With both teachers and students having increased access to the web from home and from the workplace, there is a trend to extend technology-based learning. Furthermore, the web is seen as a means of efficiently delivering education and training when and where it is needed, and communicating with large numbers of students who may be separated from each other and from the learning centre by time or distance. It also enables learners to access information at times and places of their choice. This suggests that the new web-based technologies offer good prospects for implementing flexible delivery options. Not only do web-based learning solutions offer effective responses to requirements for efficient information transfer, they also offer powerful alternatives for obtaining effective learning outcomes. Coinciding with the implementation of flexible delivery methodologies has been the onset of the information technology revolution and the development of digital communications technologies, such as email and the world wide web (www).
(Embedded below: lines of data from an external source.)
(** * renderCompare: the tester runner (src/freeDView_tester_runner.cpp)

    A shallow embedding of [TesterRunner]: the coordinator that launches the
    external comparison tool, reads its output line by line, attributes
    progress lines to test keys and reports the outcome of a run.

    Qt types are modelled by what the runner uses of them:
    - [QString] is a [string] of 8-bit characters (the tool prints ASCII);
    - [QRegExp] is a small greedy backtracking matcher for the pattern
      syntax that occurs in the runner;
    - [QMap<QString,int>] is an association list kept in ascending key
      order, which is the order a QMap iterates in;
    - [QQueue<QString>] is a list, front first;
    - [QProcess] is its state, and what the operating system answers is an
      explicit argument of the operations that ask it;
    - a signal that is emitted is appended to a log. *)

From Stdlib Require Import String Ascii List ZArith NArith Bool Lia.
From Stdlib Require Import DecimalString OrdersEx RelationClasses.
Import ListNotations.

Local Open Scope string_scope.
Local Open Scope Z_scope.

(** ** QString *)

Module QString.

Definition isEmpty (s : string) : bool :=
  match s with
  | EmptyString => true
  | String _ _ => false
  end.

Definition size (s : string) : Z := Z.of_nat (String.length s).

(** QChar::isSpace on the 8-bit range: tab, line feed, vertical tab, form
    feed, carriage return and space. *)
Definition isSpace (c : ascii) : bool :=
  let n := N_of_ascii c in
  ((9 <=? n) && (n <=? 13) || (n =? 32))%N.

Definition isDigit (c : ascii) : bool :=
  let n := N_of_ascii c in
  ((48 <=? n) && (n <=? 57))%N.

Definition isUpper (c : ascii) : bool :=
  let n := N_of_ascii c in
  ((65 <=? n) && (n <=? 90))%N.

Definition isLower (c : ascii) : bool :=
  let n := N_of_ascii c in
  ((97 <=? n) && (n <=? 122))%N.

Definition toLowerChar (c : ascii) : ascii :=
  if isUpper c then ascii_of_N (N_of_ascii c + 32) else c.

Fixpoint map (f : ascii -> ascii) (s : string) : string :=
  match s with
  | EmptyString => EmptyString
  | String c s' => String (f c) (map f s')
  end.

Definition toLower (s : string) : string := map toLowerChar s.

(** [s.replace(before, after)] for one-character [before] and [after]. *)
Definition replace (before after : ascii) (s : string) : string :=
  map (fun c => if Ascii.eqb c before then after else c) s.

Fixpoint startsWith (s p : string) {struct p} : bool :=
  match p, s with
  | EmptyString, _ => true
  | String _ _, EmptyString => false
  | String a p', String b s' => Ascii.eqb a b && startsWith s' p'
  end.

(** [s.indexOf(p)]: the first position where [p] occurs, or -1. *)
Fixpoint indexOf (s p : string) : Z :=
  if startsWith s p then 0
  else match s with
       | EmptyString => -1
       | String _ s' =>
           let i := indexOf s' p in
           if i <? 0 then -1 else i + 1
       end.

(** [s.indexOf(p, 0, Qt::CaseInsensitive)] and
    [s.contains(p, Qt::CaseInsensitive)]. *)
Definition indexOfCI (s p : string) : Z := indexOf (toLower s) (toLower p).

Definition containsCI (s p : string) : bool := 0 <=? indexOfCI s p.

(** [s.mid(n)]: the string from position [n] on. *)
Fixpoint drop (n : nat) (s : string) : string :=
  match n, s with
  | O, _ => s
  | S _, EmptyString => EmptyString
  | S n', String _ s' => drop n' s'
  end.

Definition mid (s : string) (pos : Z) : string := drop (Z.to_nat pos) s.

Fixpoint left (n : nat) (s : string) : string :=
  match n, s with
  | O, _ => EmptyString
  | S _, EmptyString => EmptyString
  | S n', String c s' => String c (left n' s')
  end.

(** [s[i]], for [0 <= i < s.length()]. *)
Definition at_ (s : string) (i : Z) : option ascii :=
  if i <? 0 then None else String.get (Z.to_nat i) s.

Fixpoint endsWithChar (s : string) (c : ascii) : bool :=
  match s with
  | EmptyString => false
  | String d EmptyString => Ascii.eqb d c
  | String _ s' => endsWithChar s' c
  end.

(** [s.chop(1)]. *)
Fixpoint chop1 (s : string) : string :=
  match s with
  | EmptyString => EmptyString
  | String _ EmptyString => EmptyString
  | String c s' => String c (chop1 s')
  end.

Fixpoint trimLeft (s : string) : string :=
  match s with
  | EmptyString => EmptyString
  | String c s' => if isSpace c then trimLeft s' else s
  end.

Fixpoint trimRight (s : string) : string :=
  match s with
  | EmptyString => EmptyString
  | String c s' =>
      let t := trimRight s' in
      if isEmpty t && isSpace c then EmptyString else String c t
  end.

Definition trimmed (s : string) : string := trimRight (trimLeft s).

(** [s.split(sep)]: the fields between the separators, empty ones kept. *)
Fixpoint split (sep : ascii) (s : string) : list string :=
  match s with
  | EmptyString => [EmptyString]
  | String c s' =>
      if Ascii.eqb c sep then EmptyString :: split sep s'
      else match split sep s' with
           | [] => [String c EmptyString]
           | f :: fs => String c f :: fs
           end
  end.

(** [s.split(sep, QString::SkipEmptyParts)]. *)
Definition splitSkipEmpty (sep : ascii) (s : string) : list string :=
  filter (fun f => negb (isEmpty f)) (split sep s).

Fixpoint join (sep : string) (parts : list string) : string :=
  match parts with
  | [] => EmptyString
  | [p] => p
  | p :: ps => p ++ sep ++ join sep ps
  end.

Definition INT_MAX : Z := 2147483647.

Fixpoint digitsValue (acc : Z) (s : string) : option Z :=
  match s with
  | EmptyString => Some acc
  | String c s' =>
      if isDigit c
      then digitsValue (10 * acc + Z.of_N (N_of_ascii c - 48)) s'
      else None
  end.

(** [s.toInt()] on a run of digits: the value, or 0 when the text is not a
    number or does not fit an int. *)
Definition toInt (s : string) : Z :=
  match s with
  | EmptyString => 0
  | _ => match digitsValue 0 s with
         | Some v => if v <=? INT_MAX then v else 0
         | None => 0
         end
  end.

(** The text [QString::arg(int)] substitutes: the decimal numeral. *)
Definition number (z : Z) : string := NilZero.string_of_int (Z.to_int z).

End QString.

(** ** QRegExp

    The patterns of the runner use literals, the classes [\s], [\d], [.] and
    bracket sets, the greedy quantifiers [*] and [+], and capturing groups.
    [indexIn] looks for the leftmost position where the pattern matches. *)

Module QRegExp.

Inductive regex : Type :=
| Eps : regex
| Chr : ascii -> regex
| Class : (ascii -> bool) -> regex
| Seq : regex -> regex -> regex
| Star : regex -> regex
| Plus : regex -> regex
| Group : nat -> regex -> regex.

Definition captures : Type := list (nat * string).

Fixpoint cap (cs : captures) (n : nat) : string :=
  match cs with
  | [] => EmptyString
  | (m, s) :: cs' => if Nat.eqb m n then s else cap cs' n
  end.

Section Matcher.
Context {A : Type}.

Definition cont : Type := string -> captures -> option A.

(** A greedy repetition: take one more iteration when the rest of the
    pattern still matches afterwards, otherwise go on with what is there.
    An iteration that consumes nothing is not repeated. *)
Fixpoint repeat_ (fuel : nat) (step : string -> captures -> cont -> option A)
         (s : string) (cs : captures) (k : cont) : option A :=
  match fuel with
  | O => k s cs
  | S fuel' =>
      match step s cs (fun s' cs' =>
              if (String.length s' <? String.length s)%nat
              then repeat_ fuel' step s' cs' k
              else None) with
      | Some a => Some a
      | None => k s cs
      end
  end.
In the context of educational services, web-based communications technology is not only seen as offering a supplement for traditional delivery methodologies, but also as being capable of revolutionising distance teaching and bringing on- and off-campus teaching modes closer into alignment. Anecdotal evidence appears to suggest that web-based approaches to flexible learning have been taken up enthusiastically within the Australian vocational education and training (VET) system. Nevertheless, little of a factual nature is known about the variety or effectiveness of these new practices, particularly from a student and learning point of view. In this report the focus is on the nature of the uptake of web-based technologies and the quality of teaching and learning emerging, since, while digital technologies can offer access to an enormous volume of information, this does not in itself translate into learning; nor does it ensure the development of expertise required for workplaces in a state of change.